Find the line containing "(** ** Withdrawal of an intercept *)" in the entries below. Restate it and each line after it, word for word, up to and including the line containing "Lemma halt_fields_len c".

━━━━━━━━━━━━━━━━━━━━━━━━━━━━━━

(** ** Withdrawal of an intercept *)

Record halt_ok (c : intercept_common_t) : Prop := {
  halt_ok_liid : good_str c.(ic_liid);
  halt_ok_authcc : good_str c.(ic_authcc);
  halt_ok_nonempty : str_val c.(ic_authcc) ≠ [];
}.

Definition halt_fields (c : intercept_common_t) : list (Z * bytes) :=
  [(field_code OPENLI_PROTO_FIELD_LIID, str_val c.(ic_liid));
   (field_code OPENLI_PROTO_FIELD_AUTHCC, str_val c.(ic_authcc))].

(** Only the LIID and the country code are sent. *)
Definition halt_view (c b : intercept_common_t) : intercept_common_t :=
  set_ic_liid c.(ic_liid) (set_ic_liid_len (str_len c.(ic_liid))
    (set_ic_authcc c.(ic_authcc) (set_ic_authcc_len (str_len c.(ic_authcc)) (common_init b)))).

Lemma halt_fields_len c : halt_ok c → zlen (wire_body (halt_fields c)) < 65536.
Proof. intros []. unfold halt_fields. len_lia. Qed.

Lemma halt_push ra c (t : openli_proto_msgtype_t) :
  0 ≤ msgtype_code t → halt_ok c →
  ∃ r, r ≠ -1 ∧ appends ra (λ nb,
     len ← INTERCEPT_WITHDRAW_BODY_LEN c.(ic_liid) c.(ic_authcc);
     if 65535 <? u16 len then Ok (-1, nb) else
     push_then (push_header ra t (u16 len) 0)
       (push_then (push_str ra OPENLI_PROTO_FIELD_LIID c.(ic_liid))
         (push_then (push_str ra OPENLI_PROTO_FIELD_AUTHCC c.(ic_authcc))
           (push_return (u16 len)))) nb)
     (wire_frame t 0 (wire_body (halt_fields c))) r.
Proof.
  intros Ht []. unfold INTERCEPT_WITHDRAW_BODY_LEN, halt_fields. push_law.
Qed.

━━━━━━━━━━━━━━━━━━━━━━━━━━━━━━

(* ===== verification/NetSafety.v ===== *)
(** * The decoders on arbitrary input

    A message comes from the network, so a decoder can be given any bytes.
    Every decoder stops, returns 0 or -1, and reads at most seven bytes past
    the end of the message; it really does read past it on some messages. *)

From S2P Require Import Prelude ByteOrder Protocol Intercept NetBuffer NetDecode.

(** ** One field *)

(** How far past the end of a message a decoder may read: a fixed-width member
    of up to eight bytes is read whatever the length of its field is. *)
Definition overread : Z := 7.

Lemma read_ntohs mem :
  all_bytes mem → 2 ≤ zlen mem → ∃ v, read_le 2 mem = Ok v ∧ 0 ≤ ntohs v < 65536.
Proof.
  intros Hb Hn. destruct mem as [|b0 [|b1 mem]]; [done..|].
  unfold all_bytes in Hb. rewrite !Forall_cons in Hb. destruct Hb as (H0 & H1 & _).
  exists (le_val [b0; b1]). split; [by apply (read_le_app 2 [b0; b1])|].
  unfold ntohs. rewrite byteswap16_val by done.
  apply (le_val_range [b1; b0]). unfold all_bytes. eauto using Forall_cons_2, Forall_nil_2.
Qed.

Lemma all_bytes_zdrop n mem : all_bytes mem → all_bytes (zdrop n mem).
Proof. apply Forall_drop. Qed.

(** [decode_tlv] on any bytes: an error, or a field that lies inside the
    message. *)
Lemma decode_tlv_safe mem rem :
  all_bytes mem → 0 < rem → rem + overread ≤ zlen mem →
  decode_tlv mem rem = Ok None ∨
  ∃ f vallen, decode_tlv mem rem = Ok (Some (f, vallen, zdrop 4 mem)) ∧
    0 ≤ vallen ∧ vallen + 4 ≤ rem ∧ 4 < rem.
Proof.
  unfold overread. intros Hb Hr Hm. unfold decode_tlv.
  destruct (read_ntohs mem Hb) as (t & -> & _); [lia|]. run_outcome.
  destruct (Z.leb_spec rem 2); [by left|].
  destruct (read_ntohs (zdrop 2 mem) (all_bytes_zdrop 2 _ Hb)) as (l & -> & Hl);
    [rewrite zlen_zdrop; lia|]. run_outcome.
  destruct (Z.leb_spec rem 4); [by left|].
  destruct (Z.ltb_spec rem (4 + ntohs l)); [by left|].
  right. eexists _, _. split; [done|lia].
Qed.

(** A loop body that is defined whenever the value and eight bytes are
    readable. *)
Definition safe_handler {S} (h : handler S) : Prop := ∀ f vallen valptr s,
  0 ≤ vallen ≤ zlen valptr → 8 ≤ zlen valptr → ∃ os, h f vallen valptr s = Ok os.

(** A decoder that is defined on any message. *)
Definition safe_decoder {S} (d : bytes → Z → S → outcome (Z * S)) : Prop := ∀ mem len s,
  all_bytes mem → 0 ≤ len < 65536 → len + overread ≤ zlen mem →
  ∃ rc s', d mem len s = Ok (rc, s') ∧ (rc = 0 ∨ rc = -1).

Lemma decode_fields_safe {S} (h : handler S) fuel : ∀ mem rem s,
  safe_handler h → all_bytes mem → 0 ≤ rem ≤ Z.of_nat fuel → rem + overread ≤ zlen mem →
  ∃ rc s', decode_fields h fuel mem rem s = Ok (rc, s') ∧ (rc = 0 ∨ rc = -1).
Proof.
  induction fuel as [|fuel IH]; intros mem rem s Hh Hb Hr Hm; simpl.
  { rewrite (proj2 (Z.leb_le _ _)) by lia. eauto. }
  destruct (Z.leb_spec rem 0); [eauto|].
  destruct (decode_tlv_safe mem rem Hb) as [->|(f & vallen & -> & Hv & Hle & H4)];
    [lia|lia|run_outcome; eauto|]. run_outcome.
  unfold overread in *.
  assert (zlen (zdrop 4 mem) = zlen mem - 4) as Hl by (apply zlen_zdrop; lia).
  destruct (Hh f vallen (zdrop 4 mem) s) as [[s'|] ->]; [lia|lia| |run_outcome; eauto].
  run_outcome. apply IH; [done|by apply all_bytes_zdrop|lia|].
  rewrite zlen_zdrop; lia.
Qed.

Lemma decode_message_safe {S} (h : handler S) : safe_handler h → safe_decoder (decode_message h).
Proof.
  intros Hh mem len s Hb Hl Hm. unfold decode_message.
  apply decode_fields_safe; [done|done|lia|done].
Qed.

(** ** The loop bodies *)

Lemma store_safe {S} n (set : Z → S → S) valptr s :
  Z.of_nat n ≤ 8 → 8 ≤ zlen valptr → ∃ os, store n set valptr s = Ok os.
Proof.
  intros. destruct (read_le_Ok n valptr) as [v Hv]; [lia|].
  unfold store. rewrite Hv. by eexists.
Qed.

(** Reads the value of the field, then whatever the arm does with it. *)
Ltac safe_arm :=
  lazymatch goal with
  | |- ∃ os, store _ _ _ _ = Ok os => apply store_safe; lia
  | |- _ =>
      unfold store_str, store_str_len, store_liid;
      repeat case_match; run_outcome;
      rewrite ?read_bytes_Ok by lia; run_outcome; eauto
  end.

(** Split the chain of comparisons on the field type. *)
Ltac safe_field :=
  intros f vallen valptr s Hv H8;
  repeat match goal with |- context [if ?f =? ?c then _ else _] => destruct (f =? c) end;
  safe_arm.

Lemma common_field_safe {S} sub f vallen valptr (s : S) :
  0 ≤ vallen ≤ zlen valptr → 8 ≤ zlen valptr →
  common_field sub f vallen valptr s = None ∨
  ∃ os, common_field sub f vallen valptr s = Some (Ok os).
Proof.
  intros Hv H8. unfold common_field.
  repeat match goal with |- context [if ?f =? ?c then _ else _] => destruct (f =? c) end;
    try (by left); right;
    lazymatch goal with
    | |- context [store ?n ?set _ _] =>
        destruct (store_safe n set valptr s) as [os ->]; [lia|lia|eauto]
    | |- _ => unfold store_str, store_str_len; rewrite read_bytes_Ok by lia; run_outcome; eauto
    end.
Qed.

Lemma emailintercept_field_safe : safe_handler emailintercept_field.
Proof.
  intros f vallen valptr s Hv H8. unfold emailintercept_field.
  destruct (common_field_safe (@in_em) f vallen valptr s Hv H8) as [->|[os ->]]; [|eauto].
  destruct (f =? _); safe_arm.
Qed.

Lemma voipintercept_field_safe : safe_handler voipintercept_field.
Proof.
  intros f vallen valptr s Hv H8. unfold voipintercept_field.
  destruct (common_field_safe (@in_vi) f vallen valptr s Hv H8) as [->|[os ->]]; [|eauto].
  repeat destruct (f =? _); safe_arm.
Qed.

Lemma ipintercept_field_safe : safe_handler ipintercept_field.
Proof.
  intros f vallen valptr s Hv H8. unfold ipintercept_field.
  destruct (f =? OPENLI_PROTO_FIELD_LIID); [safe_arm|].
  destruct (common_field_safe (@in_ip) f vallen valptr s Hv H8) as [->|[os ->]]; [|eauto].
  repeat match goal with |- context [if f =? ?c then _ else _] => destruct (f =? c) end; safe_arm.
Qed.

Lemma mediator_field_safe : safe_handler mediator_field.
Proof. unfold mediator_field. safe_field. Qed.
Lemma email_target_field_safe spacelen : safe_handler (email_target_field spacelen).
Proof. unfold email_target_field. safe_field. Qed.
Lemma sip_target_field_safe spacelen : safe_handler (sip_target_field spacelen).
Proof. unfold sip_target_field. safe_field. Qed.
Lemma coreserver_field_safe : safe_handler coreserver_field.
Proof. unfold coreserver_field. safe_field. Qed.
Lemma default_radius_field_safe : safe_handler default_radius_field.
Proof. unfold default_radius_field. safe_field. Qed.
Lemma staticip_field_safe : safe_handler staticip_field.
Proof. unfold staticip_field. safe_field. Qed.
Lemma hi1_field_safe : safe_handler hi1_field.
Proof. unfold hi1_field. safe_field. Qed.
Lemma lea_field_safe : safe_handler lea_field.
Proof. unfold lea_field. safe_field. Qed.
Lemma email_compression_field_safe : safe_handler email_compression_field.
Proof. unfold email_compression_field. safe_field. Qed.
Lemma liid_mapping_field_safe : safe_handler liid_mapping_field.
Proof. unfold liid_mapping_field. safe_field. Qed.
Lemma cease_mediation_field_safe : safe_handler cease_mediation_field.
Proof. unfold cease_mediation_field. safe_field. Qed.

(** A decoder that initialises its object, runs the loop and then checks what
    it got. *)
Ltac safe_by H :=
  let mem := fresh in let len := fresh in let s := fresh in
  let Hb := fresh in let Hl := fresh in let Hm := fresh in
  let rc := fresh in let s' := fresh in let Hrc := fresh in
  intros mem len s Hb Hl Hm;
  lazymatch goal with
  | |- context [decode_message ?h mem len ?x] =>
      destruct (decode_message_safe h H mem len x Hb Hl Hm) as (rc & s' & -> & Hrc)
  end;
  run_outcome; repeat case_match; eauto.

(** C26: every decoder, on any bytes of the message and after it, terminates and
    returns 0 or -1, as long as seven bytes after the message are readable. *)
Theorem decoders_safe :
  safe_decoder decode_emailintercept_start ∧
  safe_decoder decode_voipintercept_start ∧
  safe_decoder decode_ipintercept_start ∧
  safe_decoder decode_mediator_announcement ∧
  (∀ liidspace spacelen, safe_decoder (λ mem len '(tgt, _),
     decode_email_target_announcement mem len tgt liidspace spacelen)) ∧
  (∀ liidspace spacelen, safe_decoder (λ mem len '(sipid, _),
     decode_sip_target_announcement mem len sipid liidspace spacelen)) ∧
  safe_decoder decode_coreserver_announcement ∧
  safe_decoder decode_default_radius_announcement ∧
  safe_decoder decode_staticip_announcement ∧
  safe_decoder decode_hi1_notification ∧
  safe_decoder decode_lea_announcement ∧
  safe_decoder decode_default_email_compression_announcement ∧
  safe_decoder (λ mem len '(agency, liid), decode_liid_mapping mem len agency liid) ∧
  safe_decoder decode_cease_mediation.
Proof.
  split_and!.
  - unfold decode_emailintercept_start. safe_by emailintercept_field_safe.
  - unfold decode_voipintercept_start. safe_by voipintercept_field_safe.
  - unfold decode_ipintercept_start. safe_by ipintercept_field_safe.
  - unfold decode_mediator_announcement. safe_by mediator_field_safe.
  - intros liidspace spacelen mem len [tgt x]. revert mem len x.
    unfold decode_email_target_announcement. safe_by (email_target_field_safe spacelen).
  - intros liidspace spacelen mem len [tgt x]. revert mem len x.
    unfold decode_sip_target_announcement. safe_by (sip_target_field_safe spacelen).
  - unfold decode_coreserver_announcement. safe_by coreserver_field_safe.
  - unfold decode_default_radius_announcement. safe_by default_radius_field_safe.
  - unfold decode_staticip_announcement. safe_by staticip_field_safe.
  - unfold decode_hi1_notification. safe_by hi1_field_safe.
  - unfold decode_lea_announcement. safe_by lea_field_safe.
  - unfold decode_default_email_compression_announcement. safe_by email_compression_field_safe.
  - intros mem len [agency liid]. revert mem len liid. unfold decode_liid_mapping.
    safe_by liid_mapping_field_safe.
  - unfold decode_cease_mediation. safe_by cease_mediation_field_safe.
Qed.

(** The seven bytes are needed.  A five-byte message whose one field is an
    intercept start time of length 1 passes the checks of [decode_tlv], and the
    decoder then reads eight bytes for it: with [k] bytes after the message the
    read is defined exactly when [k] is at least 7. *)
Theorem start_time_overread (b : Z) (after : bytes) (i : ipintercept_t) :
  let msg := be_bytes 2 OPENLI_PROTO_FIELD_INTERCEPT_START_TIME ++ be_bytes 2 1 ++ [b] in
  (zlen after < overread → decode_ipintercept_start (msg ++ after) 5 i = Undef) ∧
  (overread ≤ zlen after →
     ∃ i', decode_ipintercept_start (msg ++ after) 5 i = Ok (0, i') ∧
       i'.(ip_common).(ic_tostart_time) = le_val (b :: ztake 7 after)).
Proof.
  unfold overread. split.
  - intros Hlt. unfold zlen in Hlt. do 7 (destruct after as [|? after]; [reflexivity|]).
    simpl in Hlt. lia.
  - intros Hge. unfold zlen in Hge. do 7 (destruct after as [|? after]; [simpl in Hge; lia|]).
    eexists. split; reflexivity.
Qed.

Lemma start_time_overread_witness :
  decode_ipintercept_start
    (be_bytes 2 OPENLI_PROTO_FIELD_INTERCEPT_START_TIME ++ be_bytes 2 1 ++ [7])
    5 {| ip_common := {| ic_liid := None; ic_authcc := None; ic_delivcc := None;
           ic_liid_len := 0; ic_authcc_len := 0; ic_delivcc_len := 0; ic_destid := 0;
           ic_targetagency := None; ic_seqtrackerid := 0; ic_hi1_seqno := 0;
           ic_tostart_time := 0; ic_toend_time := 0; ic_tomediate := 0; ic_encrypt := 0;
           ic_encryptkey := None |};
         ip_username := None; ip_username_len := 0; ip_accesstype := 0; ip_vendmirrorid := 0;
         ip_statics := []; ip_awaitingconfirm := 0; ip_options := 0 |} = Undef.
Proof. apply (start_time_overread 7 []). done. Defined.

━━━━━━━━━━━━━━━━━━━━━━━━━━━━━━

> _Response area_:
(** ** Withdrawal of an intercept *)

Record halt_ok (c : intercept_common_t) : Prop := {
  halt_ok_liid : good_str c.(ic_liid);
  halt_ok_authcc : good_str c.(ic_authcc);
  halt_ok_nonempty : str_val c.(ic_authcc) ≠ [];
}.

Definition halt_fields (c : intercept_common_t) : list (Z * bytes) :=
  [(field_code OPENLI_PROTO_FIELD_LIID, str_val c.(ic_liid));
   (field_code OPENLI_PROTO_FIELD_AUTHCC, str_val c.(ic_authcc))].

(** Only the LIID and the country code are sent. *)
Definition halt_view (c b : intercept_common_t) : intercept_common_t :=
  set_ic_liid c.(ic_liid) (set_ic_liid_len (str_len c.(ic_liid))
    (set_ic_authcc c.(ic_authcc) (set_ic_authcc_len (str_len c.(ic_authcc)) (common_init b)))).

Lemma halt_fields_len c : halt_ok c → zlen (wire_body (halt_fields c)) < 65536.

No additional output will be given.